May reduce your risk of cancer
Kale is a cruciferous vegetable. Cruciferous vegetables are rich in nutrients like carotenoids that lower the risk of cancer and eye diseases. The chlorophyll in kale binds to carcinogenic heterocyclic amines that are generated when animal-derived foods are roasted at high temperatures. By binding to these compounds, chlorophyll prevents their absorption into the body, which is suggested to reduce the risk of cancer.
Improves bone health
Kale is rich in vitamin K, which modifies the proteins in the bone matrix and improves the absorption of calcium in the body for stronger bones. Making kale a regular addition to your diet will provide you with a good source of vitamin K, protein, and calcium, which are very important for cell functions and bone health.
Helps in digestion
Kale is high in fiber, which will help you feel fuller longer and promote regular, healthy elimination. Additionally, kale is low in oxalates, which in large amounts can prevent the body from absorbing calcium.
Improves skin and hair
The healthy balance of omega-3 and omega-6 fatty acids in kale will do wonders for your hair and nails when consumed regularly with a balanced diet. The beta-carotene in kale is converted to vitamin A in the body, which is essential for the production of healthy hair, skin, and nails. The vitamin C content in kale is good for collagen production, which provides structure for skin, hair, and bones.
Low in calories
1 cup of kale has just 33.5 calories per serving, while providing the daily value for vitamin C, double the recommended daily intake of vitamin A, lots of vitamin K, and a hefty dose of fatty acids and minerals.
High in antioxidants
Kale is rich in lutein and zeaxanthin, which are antioxidants that have been linked to eye health and dramatically reduce the risk of macular degeneration and cataracts. Kale is also a good source of flavonoids, which have been shown to have anti-cancer activity
Helps lower blood pressure
1 cup of kale contains approximately 329 mg of potassium, which is an important mineral to have in your diet, as it is necessary for the proper functioning of the body. A study finding indicated that those who consumed 4,069 mg of potassium per day had a 49% lower risk of death from ischemic heart disease compared to those who consumed less potassium (approximately 1,000 mg per day). Another study indicated that having adequate potassium intake would also reduce your risk of stroke.
Helps lower cholesterol
Consuming kale has been shown to have cholesterol-lowering effects when regularly incorporated into your diet. Steamed kale also significantly improves your bile acid binding ability, which will help lower cholesterol when consumed regularly.
Helps to elevate the mood
Kale is rich in phytonutrients, carotenoids, and omega-3 fatty acids that help fight depression and contribute to elevated mood. Additionally, the combination of iron, folate, vitamin B6, and protein helps your body create more serotonin and dopamine, which are neurotransmitters that have important mood-regulating functions.

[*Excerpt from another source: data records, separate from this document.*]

Lemma latch_move_inv p ws g st st' m :
  latch_inv p → routines p !! g = Some (ws, st) → (∀ i kw, routines p !! i = Some kw → ∃ b, m !! i = Some (MkState true b)) →
  latch_inv (MkPusher (inflight p) m (<[g := (ws, st')]> (routines p)) (fresh p)).
Proof.
  intros [Hi Hf] Hr Hm. split; simpl.
  - intros k j. rewrite Hi. destruct (decide (j = g)) as [->|Hne]; [rewrite lookup_insert_eq|by rewrite lookup_insert_ne].
    rewrite Hr. split; intros (s & [= -> _]); eauto.
  - intros i kw. rewrite lookup_insert_Some. intros [[<- _]|[_ Hk]].
    + split; [by eapply Hf|by eapply Hm].
    + split; [by eapply Hf|by eapply Hm].
Qed.
Lemma latch_inv_step l p p' : latch_step l p p' → latch_inv p → latch_inv p'.
Proof.
  intros [ws p1 Hne|p1|ws g p1 Hr|ws g p1 Hr|ws g p1 Hr] Hinv.
  - destruct (PushWorkspace_cases ws p1 Hinv Hne) as [(g & st & b & Hi & Hr & Hs & ->)|[Hi ->]].
    + rewrite <-(insert_id (routines p1) g (ws, st)) by done. eapply latch_move_inv; [done|done|].
      intros i kw Hk. destruct (decide (i = g)) as [->|]; [rewrite lookup_insert_eq; by eexists|rewrite lookup_insert_ne by done; by eapply Hinv].
    + destruct Hinv as [Hj Hf]. assert (∀ kw, routines p1 !! fresh p1 ≠ Some kw) as Hfr by (intros kw [Hk _]%Hf; lia). split; simpl.
      * intros k j. setoid_rewrite lookup_insert_Some. rewrite Hj. split.
        -- intros [[<- <-]|[Hn (st & Hst)]]; [by exists AtPush; left|]. exists st. right. split; [|done]. intros <-. by eapply Hfr.
        -- intros (st & [[<- [= <- _]]|[Hn Hst]]); [by left|]. right. split; [|by exists st]. intros <-.
           assert (inflight p1 !! ws = Some j) by (apply Hj; by exists st). congruence.
      * intros j kw. rewrite lookup_insert_Some. intros [[<- _]|[Hn Hk]]; [split; [lia|]; rewrite lookup_insert_eq; by eexists|].
        rewrite lookup_insert_ne by done. destruct (Hf _ _ Hk). split; [lia|done].
  - done.
  - eapply latch_move_inv; [done|done|]. intros i kw Hk. by eapply Hinv.
  - eapply latch_move_inv; [done|done|]. intros i kw Hk. by eapply Hinv.
  - destruct (runPush_cases ws g p1 Hinv Hr) as [[Hs ->]|[Hs ->]].
    + eapply latch_move_inv; [done|done|]. intros i kw Hk.
      destruct (decide (i = g)) as [->|]; [rewrite lookup_insert_eq; by eexists|rewrite lookup_insert_ne by done; by eapply Hinv].
    + pose proof (inflight_of _ _ _ _ Hinv Hr) as Hig. destruct Hinv as [Hj Hf]. split; simpl; [|intros j kw [_ Hk]%lookup_delete_Some; eauto].
      intros k j. rewrite lookup_delete_Some, Hj. setoid_rewrite lookup_delete_Some. split.
      * intros [Hn (st & Hst)]. exists st. split; [|done]. intros <-. congruence.
      * intros (st & Hn & Hst). split; [|by exists st]. intros <-. destruct Hn.
        assert (inflight p1 !! ws = Some j) by (apply Hj; by exists st). congruence.
Qed.
Lemma latch_refines l p p' ws :
  latch_step l p p' → latch_inv p →
  match l with
  | Some (k, e) => if bool_decide (k = ws) then phase_step e (latch_phase p ws) (latch_phase p' ws) else latch_phase p' ws = latch_phase p ws
  | None => latch_phase p' ws = latch_phase p ws
  end.
Proof.
  intros [k p1 Hne|p1|k g p1 Hr|k g p1 Hr|k g p1 Hr] Hinv; [| |case_bool_decide as Hk; [subst|]..|].
  - destruct (PushWorkspace_cases k p1 Hinv Hne) as [(g & st & b & Hi & Hr & Hs & ->)|[Hi ->]]; case_bool_decide as Hk; subst.
    + unfold latch_phase. simpl. rewrite Hi, Hs, Hr, lookup_insert_eq. destruct st, b; constructor.
    + apply latch_frame; [done|]. intros i Hi'. pose proof (other_routine _ _ _ _ _ _ Hinv Hr Hk Hi'). simpl. by rewrite lookup_insert_ne.
    + unfold latch_phase. simpl. rewrite Hi, !lookup_insert_eq. constructor.
    + apply latch_frame; simpl; [by rewrite lookup_insert_ne|]. intros i Hi'. destruct (inflight_state _ _ _ Hinv Hi') as (st & b & Hr & _).
      destruct (proj2 Hinv _ _ Hr). rewrite !lookup_insert_ne by lia. done.
  - done.
  - unfold latch_phase. simpl. rewrite (inflight_of _ _ _ _ Hinv Hr), Hr, lookup_insert_eq. destruct (proj2 Hinv _ _ Hr) as (_ & [|] & ->); constructor.
  - apply latch_frame; [done|]. intros i Hi'. pose proof (other_routine _ _ _ _ _ _ Hinv Hr Hk Hi'). simpl. by rewrite lookup_insert_ne.
  - unfold latch_phase. simpl. rewrite (inflight_of _ _ _ _ Hinv Hr), Hr, lookup_insert_eq. destruct (proj2 Hinv _ _ Hr) as (_ & [|] & ->); constructor.
  - apply latch_frame; [done|]. intros i Hi'. pose proof (other_routine _ _ _ _ _ _ Hinv Hr Hk Hi'). simpl. by rewrite lookup_insert_ne.
  - destruct (decide (k = ws)) as [->|Hk].
    + pose proof (inflight_of _ _ _ _ Hinv Hr) as Hi. unfold latch_phase.
      destruct (runPush_cases ws g p1 Hinv Hr) as [[Hs ->]|[Hs ->]]; simpl; rewrite Hi, Hr, Hs; [by rewrite !lookup_insert_eq|by rewrite lookup_delete_eq].
    + destruct (runPush_cases k g p1 Hinv Hr) as [[Hs ->]|[Hs ->]]; (apply latch_frame; simpl; [by rewrite ?lookup_delete_ne|]);
        intros i Hi'; pose proof (other_routine _ _ _ _ _ _ Hinv Hr Hk Hi'); by rewrite ?lookup_insert_ne, ?lookup_delete_ne.
Qed.
Lemma latch_inv_new : latch_inv NewACLPusher.
Proof.
  split; simpl; [intros ws g|intros g kw; by rewrite lookup_empty]. rewrite lookup_empty. split; [done|].
  intros (st & Hst). by rewrite lookup_empty in Hst.
Qed.
#[global] Instance latch_coalescer : Coalescer ACLPusher := {
  co_init := NewACLPusher; co_step := latch_step; co_inv := latch_inv; co_phase := latch_phase;
  co_inv_init := latch_inv_new; co_rest_init := λ k, eq_refl; co_inv_step := latch_inv_step; co_refines := latch_refines
}.
End Latch.
(** The first of the steps that is new and has the code. *)
Fixpoint match_steps (secret : list Z) (code : string) (lastStep : option Z) (steps : list Z) : option Z :=
  match steps with
  | [] => None
  | step :: steps =>
      if match lastStep with Some last => step <=? last | None => false end then match_steps secret code lastStep steps
      else if totpCodeAt secret step ≟ code then Some step
      else match_steps secret code lastStep steps
  end.
(** [t.Unix()/30] truncates towards zero. *)
Definition matchTOTP (secret : list Z) (code : string) (now : time) (lastStep : option Z) : option Z :=
  if bool_decide (secret = []) || negb (blen code =? totpDigits) then None
  else if negb (forallb is_digit (bytes code)) then None
  else
    let current := Z.quot (time_Unix now) totpPeriodSeconds in
    match_steps secret code lastStep ((λ d, current + d) <$> [-totpSkewSteps; 0; totpSkewSteps]).
End totp.

(** ** Rows after a statement *)

Definition with_generation (g : Z) (u : ProviderUser) : ProviderUser :=
  MkUser (pu_email u) (pu_role u) (pu_disabled u) (pu_hash u) (pu_must_change u) g (pu_last_login u) (pu_ciphertext u) (pu_nonce u)
    (pu_enabled u) (pu_last_step u).
Definition with_password (hash : option string) (must : bool) (u : ProviderUser) : ProviderUser :=
  MkUser (pu_email u) (pu_role u) (pu_disabled u) hash must (pu_generation u) (pu_last_login u) (pu_ciphertext u) (pu_nonce u)
    (pu_enabled u) (pu_last_step u).
Definition with_role (role : string) (u : ProviderUser) : ProviderUser :=
  MkUser (pu_email u) role (pu_disabled u) (pu_hash u) (pu_must_change u) (pu_generation u) (pu_last_login u) (pu_ciphertext u) (pu_nonce u)
    (pu_enabled u) (pu_last_step u).
Definition with_disabled (t : option time) (u : ProviderUser) : ProviderUser :=
  MkUser (pu_email u) (pu_role u) t (pu_hash u) (pu_must_change u) (pu_generation u) (pu_last_login u) (pu_ciphertext u) (pu_nonce u)
    (pu_enabled u) (pu_last_step u).
Definition with_login (t : time) (u : ProviderUser) : ProviderUser :=
  MkUser (pu_email u) (pu_role u) (pu_disabled u) (pu_hash u) (pu_must_change u) (pu_generation u) (Some t) (pu_ciphertext u) (pu_nonce u)
    (pu_enabled u) (pu_last_step u).
Definition with_totp (ct nonce : option string) (enabled : option time) (step : option Z) (u : ProviderUser) : ProviderUser :=
  MkUser (pu_email u) (pu_role u) (pu_disabled u) (pu_hash u) (pu_must_change u) (pu_generation u) (pu_last_login u) ct nonce enabled step.

(** [session_generation + 1], a BIGINT. *)
Definition bumped (u : ProviderUser) : option ProviderUser :=
  if pu_generation u + 1 <? 2 ^ 63 then Some (with_generation (pu_generation u + 1) u) else None.
(** The rows that stay enabled with their last step. *)
Lemma otp_inv_rows w w' :
  otp_inv w → history w' = history w →
  (∀ id u, users w !! id = Some u → ∃ u', users w' !! id = Some u' ∧ pu_generation u <= pu_generation u' ∧
     (is_Some (pu_enabled u) → pu_enabled u' = pu_enabled u ∧ pu_last_step u' = pu_last_step u)) → otp_inv w'.
Proof.
  intros [Hsort Hlast Hgen] Hh Hrows. split; rewrite Hh; [done| |].
  - intros id s l E. destruct (Hlast _ _ _ E) as (u & Hu & He & Hl). destruct (Hrows _ _ Hu) as (u' & Hu' & _ & H).
    exists u'. destruct (H He) as [-> ->]. done.
  - intros n id g s Hi. destruct (Hgen _ _ _ _ Hi) as (u & Hu & Hle). destruct (Hrows _ _ Hu) as (u' & Hu' & ? & _). exists u'. split; [done|lia].
Qed.
Lemma otp_inv_row w w' id u u' :
  otp_inv w → history w' = history w → users w !! id = Some u → users w' = <[id := u']> (users w) → pu_generation u <= pu_generation u' →
  (is_Some (pu_enabled u) → pu_enabled u' = pu_enabled u ∧ pu_last_step u' = pu_last_step u) → otp_inv w'.
Proof.
  intros Hi Hh Hu Hus Hg He. eapply otp_inv_rows; [done|done|]. intros id2 u2 Hu2. rewrite Hus. destruct (decide (id2 = id)) as [->|Hne].
  - simplify_eq. exists u'. by rewrite lookup_insert_eq.
  - exists u2. rewrite lookup_insert_ne by done. split_and!; [done|lia|done].
Qed.
(** A step is spent. *)
Lemma otp_inv_spend n w w' id u u' step :
  otp_inv w → users w !! id = Some u → (∀ s l, spent_since id (history w) = s :: l → s < step) →
  users w' = <[id := u']> (users w) → pu_generation u <= pu_generation u' → is_Some (pu_enabled u') → pu_last_step u' = Some step →
  history w' = Spent n id (pu_generation u') step :: history w → otp_inv w'.
Proof.
  intros [Hsort Hlast Hgen] Hu Hnew Hus Hg He Hl Hh. split; rewrite Hh.
  - apply sorted_cons; [done|]. intros id2. simpl. pose proof (Hsort id2 [] (history w) eq_refl) as Hss. case_bool_decide as Hid; [|done]. subst id2.
    constructor; [done|]. destruct (spent_since id (history w)) as [|s l] eqn:E; [constructor|]. specialize (Hnew _ _ eq_refl).
    apply StronglySorted_inv in Hss as [_ Hss]. constructor; [lia|]. eapply Forall_impl; [exact Hss|]. simpl. intros; lia.
  - intros id2 s l. simpl. rewrite Hus. case_bool_decide as Hid.
    + subst id2. intros [= <- _]. exists u'. by rewrite lookup_insert_eq.
    + rewrite lookup_insert_ne by done. apply Hlast.
  - intros m id2 g s [[= -> -> -> ->]|Hi]%elem_of_cons; rewrite Hus.
    + exists u'. rewrite lookup_insert_eq. split; [done|lia].
    + destruct (Hgen _ _ _ _ Hi) as (u2 & Hu2 & Hle). destruct (decide (id2 = id)) as [->|Hne].
      * simplify_eq. exists u'. rewrite lookup_insert_eq. split; [done|lia].
      * exists u2. by rewrite lookup_insert_ne.
Qed.
Lemma effect_otp n T w w' : effect n T w w' → otp_inv w → otp_inv w'.
Proof.
  intros [Hu Hh|id u t Hu Hus Hh|id u ct nonce Hu He Hus Hh|id u step Hc Hu He Hl Hus Hh|id u step t Hc Hu He Hct Hus Hh
         |id u u1 Hu Hr Hd Hg Hus Hh|id u u1 Hu Ht Hus Ha Hh|id u Hu Hg He Hus Hh|tok cl o id u HT Htok Hcl Hu Ha Hus Hh] Hi.
  - eapply otp_inv_rows; [done|done|]. intros id u Hid. exists u. rewrite Hu. split_and!; [done|lia|done].
  - eapply otp_inv_row; [done|done|done|done|simpl; lia|done].
  - eapply otp_inv_row; [done|done|done|done|simpl; lia|]. rewrite He. by intros [].
  - eapply (otp_inv_spend n w w' id u); [done|done| |done|simpl; lia|done|done|done].
    intros s l E. destruct (otp_last _ Hi _ _ _ E) as (u2 & Hu2 & _ & Hls). simplify_eq. by apply Hl.
  - eapply (otp_inv_spend n w w' id u); [done|done| |done|simpl; lia|done|done|done].
    intros s l E. destruct (otp_last _ Hi _ _ _ E) as (u2 & Hu2 & [x Hx] & _). simplify_eq.
  - destruct Hi as [Hsort Hlast Hgen]. split; rewrite Hh.
    + apply sorted_cons; [done|]. intros id2. simpl. case_bool_decide; [constructor|]. by apply (Hsort id2 []).
    + intros id2 s l. simpl. case_bool_decide as Hid; [done|]. rewrite Hus, lookup_insert_ne by done. apply Hlast.
    + intros m id2 g s [?|Hin]%elem_of_cons; [done|]. destruct (Hgen _ _ _ _ Hin) as (u2 & Hu2 & Hle). rewrite Hus.
      destruct (decide (id2 = id)) as [->|Hne]; [|exists u2; by rewrite lookup_insert_ne].
      simplify_eq. rewrite lookup_insert_eq. eexists. split; [done|]. simpl. lia.
  - eapply otp_inv_row; [done|done|done|done|simpl; lia|]. unfold totp_of in Ht. simplify_eq/=. done.
  - eapply otp_inv_rows; [done|done|]. intros id2 u2 Hu2. exists u2. rewrite Hus, lookup_insert_ne by congruence. split_and!; [done|lia|done].
  - destruct Hi as [Hsort Hlast Hgen]. split; rewrite Hh, ?Hus.
    + apply sorted_cons; [done|]. intros id2. exact (Hsort id2 [] (history w) eq_refl).
    + apply Hlast.
    + intros m id2 g s [?|Hin]%elem_of_cons; [done|]. by eapply Hgen.
Qed.
Lemma env_otp w w' : env w w' → otp_inv w → otp_inv w'.
Proof. intros (Hu & Hh & _) Hi. eapply otp_inv_rows; [done|done|]. intros id u Hid. exists u. rewrite Hu. split_and!; [done|lia|done]. Qed.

Reducing inflammation in the body is key to health, and the omega-3 fatty acid content in kale helps to do just that. Inflammation is undoubtedly an underlying precursor to chronic diseases such as type II diabetes and heart disease. Processed and high-fat foods promote inflammation in the body, so cutting out refined carbohydrates, soda, red meat, and incorporating more fruits and vegetables into your diet is essential to reducing the risk of inflammation and chronic diseases.